(* ===== verification/RunProps.v ===== *)
(** * Properties of a run: the goroutines, the retry loop, the block builder *)
From Stdlib Require Import ZArith Lia.
From stdpp Require Import base numbers option strings sorting gmap list.
From S2P Require Import Prelude Errors RangeBase BlockRange Sparsify Checkpoint Progress ProgressSys BlockBuilder CheckpointCtrl CheckpointStore Samples.

(** ** A small run: blocks 1, 2 and 3 with two tasks each *)

Definition sample_panel (b : Z) : BlockPanel := mkBlockPanel b (Some (summary b)) 2 sample_bar.

(** Making a checkpoint counts. *)
Definition counting (d : BlockDataSummary) (p : ProgressBar) (n : nat) : (bool * option ExternalError) * nat :=
  ((false, None), S n).

Definition sample_start : Sys := sys_init 1 0%nat.

(** The producer has announced block 1, a worker has done one of its tasks. *)
Definition sample_middle : Sys :=
  mkSys 2 false (fn_set (fn_set (fun _ => 0%nat) 1 2) 1 1)
    [BlockStart (sample_panel 1); BlockTaskDone 1] (mkMaker ∅ 1 0%nat []) Running.

Lemma sample_steps : rtc (sys_step counting sample_panel 4 10) sample_start sample_middle.
Proof.
  eapply rtc_l; [apply (sys_start counting sample_panel 4 10 sample_start); simpl; lia|].
  apply rtc_once.
  refine (sys_task counting sample_panel 4 10
    (mkSys 2 false (fn_set (fun _ => 0%nat) 1 2) [BlockStart (sample_panel 1)] (mkMaker ∅ 1 0%nat []) Running)
    1 1 eq_refl).
Qed.



(** C7: the checkpoint goroutine never dereferences nil and never blocks on the semaphore:
    in every state a run can get into it takes the next message and returns. *)
Theorem run_never_panics {S} (make : BlockDataSummary -> ProgressBar -> S -> (bool * option ExternalError) * S)
    panel first last cap s (σ : Sys) msg q :
  (forall b, bpBlockNumber (panel b) = b) -> (forall b, 0 <= bpTaskCount (panel b)) ->
  0 <= first -> first <= last -> last < maxU64 ->
  rtc (sys_step make panel last cap) (sys_init first s) σ -> status σ = Running ->
  queue σ = msg :: q ->
  exists st m', on_message make msg (maker σ) = Ok (st, m').
Proof.
  intros Hn Ht Hf Hl Hm Hr Hst Hq.
  assert (Hg : good panel first last σ) by (by eapply sys_reach_good).
  unfold good in Hg. rewrite Hst in Hg. destruct Hg as (base & seen & final & Hi).
  edestruct (inv_consume make panel first last) as (st & m' & E & _); eauto.
Qed.

Lemma run_never_panics_witness :
  exists st m', on_message counting (BlockStart (sample_panel 1)) (maker sample_middle) = Ok (st, m').
Proof.
  refine (run_never_panics counting sample_panel 1 4 10 0%nat sample_middle
            (BlockStart (sample_panel 1)) [BlockTaskDone 1] _ _ _ _ _ _ _ _).
  - done.
  - simpl. lia.
  - lia.
  - lia.
  - unfold maxU64. lia.
  - apply sample_steps.
  - reflexivity.
  - reflexivity.
Defined.

(** C8: at every moment of a run the checkpoints made are those of an initial segment of
    the blocks, in order, and of every block of the segment all tasks are done and
    reported; the tokens held in the semaphore are the blocks announced after it. *)
Theorem run_checkpoints_in_order {S} (make : BlockDataSummary -> ProgressBar -> S -> (bool * option ExternalError) * S)
    panel first last cap s (σ : Sys) :
  (forall b, bpBlockNumber (panel b) = b) -> (forall b, 0 <= bpTaskCount (panel b)) ->
  0 <= first -> first <= last -> last < maxU64 ->
  rtc (sys_step make panel last cap) (sys_init first s) σ -> status σ = Running ->
  exists base, first <= base <= next σ /\ made_log (maker σ) = summaries panel first base /\
    (forall b, first <= b < base -> todo σ b = 0%nat /\ BlockTaskDone b ∉ queue σ) /\
    Z.of_nat (tokens (maker σ)) = next σ - base.
Proof.
  intros Hn Ht Hf Hl Hm Hr Hst.
  assert (Hg : good panel first last σ) by (by eapply sys_reach_good).
  unfold good in Hg. rewrite Hst in Hg. destruct Hg as (base & seen & final & [Ho _ _ _ Hd _ _ _ _ _ Htk Hlog]).
  exists base. split_and!; [lia|lia|done| |done]. intros b Hb. specialize (Hd b Hb).
  unfold remaining in Hd. pose proof (count_done_nonneg b (queue σ)). split; [lia|].
  intros Hin. assert (Hc : 0 < count_done b (queue σ)); [|lia].
  clear -Hin. induction (queue σ) as [|m q IH]; [by apply not_elem_of_nil in Hin|].
  apply elem_of_cons in Hin as [<-|Hin].
  - simpl. rewrite Z.eqb_refl. pose proof (count_done_nonneg b q). lia.
  - specialize (IH Hin). destruct m; simpl; try done. bcase; lia.
Qed.

Lemma run_checkpoints_in_order_witness :
  exists base, 1 <= base <= next sample_middle /\ made_log (maker sample_middle) = summaries sample_panel 1 base /\
    (forall b, 1 <= b < base -> todo sample_middle b = 0%nat /\ BlockTaskDone b ∉ queue sample_middle) /\
    Z.of_nat (tokens (maker sample_middle)) = next sample_middle - base.
Proof.
  refine (run_checkpoints_in_order counting sample_panel 1 4 10 0%nat sample_middle _ _ _ _ _ _ _).
  - done.
  - simpl. lia.
  - lia.
  - lia.
  - unfold maxU64. lia.
  - apply sample_steps.
  - reflexivity.
Defined.



(** A run that keeps failing with the same driver or user run-time error is retried
    ten times and then given up; other errors are not retried. *)
Theorem main_gives_up e n :
  0 < ecode e ->
  (IsDriverError e || IsUserRuntimeError e = true ->
   Main (replicate n (RunExternal e, false, false)) = if bool_decide (11 <= n)%nat then Some (MainError e) else None) /\
  (IsDriverError e || IsUserRuntimeError e = false -> forall env,
   Main ((RunExternal e, false, false) :: env) = Some (MainError e)).
Proof.
  intros Hc. split; [intros Hcl; by apply Main_dup|]. intros Hcl env. unfold Main. simpl. by rewrite Hcl.
Qed.

Lemma main_gives_up_witness :
  Main (replicate 11 (RunExternal (mkExternalError ErrCodeFetchDataFailed "x"), false, false))
  = Some (MainError (mkExternalError ErrCodeFetchDataFailed "x")).
Proof. refine (proj1 (main_gives_up (mkExternalError ErrCodeFetchDataFailed "x") 11 _) _); done. Defined.

(** The error classes: every code is of exactly one of the classes system, driver and
    user; run-time and billing errors are user errors; the codes are pairwise different. *)
Theorem error_code_classes e :
  (IsSystemError e || IsDriverError e || IsUserError e = true)%bool /\
  (IsSystemError e && IsDriverError e = false)%bool /\
  (IsSystemError e && IsUserError e = false)%bool /\
  (IsDriverError e && IsUserError e = false)%bool /\
  (IsUserRuntimeError e = true -> IsUserError e = true /\ IsBillingError e = false) /\
  (IsBillingError e = true -> IsUserError e = true) /\ NoDup all_codes.
Proof. pose proof (error_classes e). split_and!; try tauto. apply all_codes_NoDup. Qed.

(** ** The block builder *)

(** A chain on which block 8 has another hash than the one recorded. *)
Definition sample_chain (n : Z) : BlockHeader + string :=
  inl (mkBlockHeader n "p" (if n <? 8 then "h" else "x") 0).



(** Every call of [Next] returns and keeps the builder's invariant (recorded headers
    in block order, below the current block): it ends the walk outside the full range,
    passes on a fetch error, reports a reorganisation, or moves on by one block, with the
    block's header recorded as the newest. *)
Theorem next_walk getHeader get b :
  builder_ok b -> currentBlockNumber b + 1 < maxU64 -> fetcher_ok get -> answers getHeader (headerList b) ->
  exists r b' calls, Next getHeader get b = Ok (r, b', calls) /\ builder_ok b' /\
    next_outcome getHeader get b r b'.
Proof. apply Next_spec. Qed.

Definition sample_builder : Builder := mkBuilder true (mkBlockRange 1 None) 7 [header 3; header 6].

Definition sample_get (n : Z) : FetchAnswer := FetchOk (Some (mkBlockHeader n "h" "h" 0)) (Some (header 1000)).

Lemma next_walk_witness :
  exists r b' calls, Next sample_chain sample_get sample_builder = Ok (r, b', calls) /\ builder_ok b'.
Proof.
  destruct (next_walk sample_chain sample_get sample_builder) as (r & b' & calls & E & Hok & _).
  - split; simpl; [repeat constructor|repeat (constructor; [simpl; lia|]); constructor|unfold maxU64; lia|lia].
  - simpl. unfold maxU64. lia.
  - intros n d l [= <- <-]. split; [done|by eexists].
  - repeat (constructor; [eexists; split; reflexivity|]). constructor.
  - exists r, b', calls. by split.
Defined.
········
**Task description:** From the entries above, return exactly the line containing "Main (replicate n", the line containing "Proof. refine (proj1", and all lines between, and nothing else.

**Solution to this task:**
   Main (replicate n (RunExternal e, false, false)) = if bool_decide (11 <= n)%nat then Some (MainError e) else None) /\
  (IsDriverError e || IsUserRuntimeError e = false -> forall env,
   Main ((RunExternal e, false, false) :: env) = Some (MainError e)).
Proof.
  intros Hc. split; [intros Hcl; by apply Main_dup|]. intros Hcl env. unfold Main. simpl. by rewrite Hcl.
Qed.

Lemma main_gives_up_witness :
  Main (replicate 11 (RunExternal (mkExternalError ErrCodeFetchDataFailed "x"), false, false))
  = Some (MainError (mkExternalError ErrCodeFetchDataFailed "x")).
Proof. refine (proj1 (main_gives_up (mkExternalError ErrCodeFetchDataFailed "x") 11 _) _); done. Defined.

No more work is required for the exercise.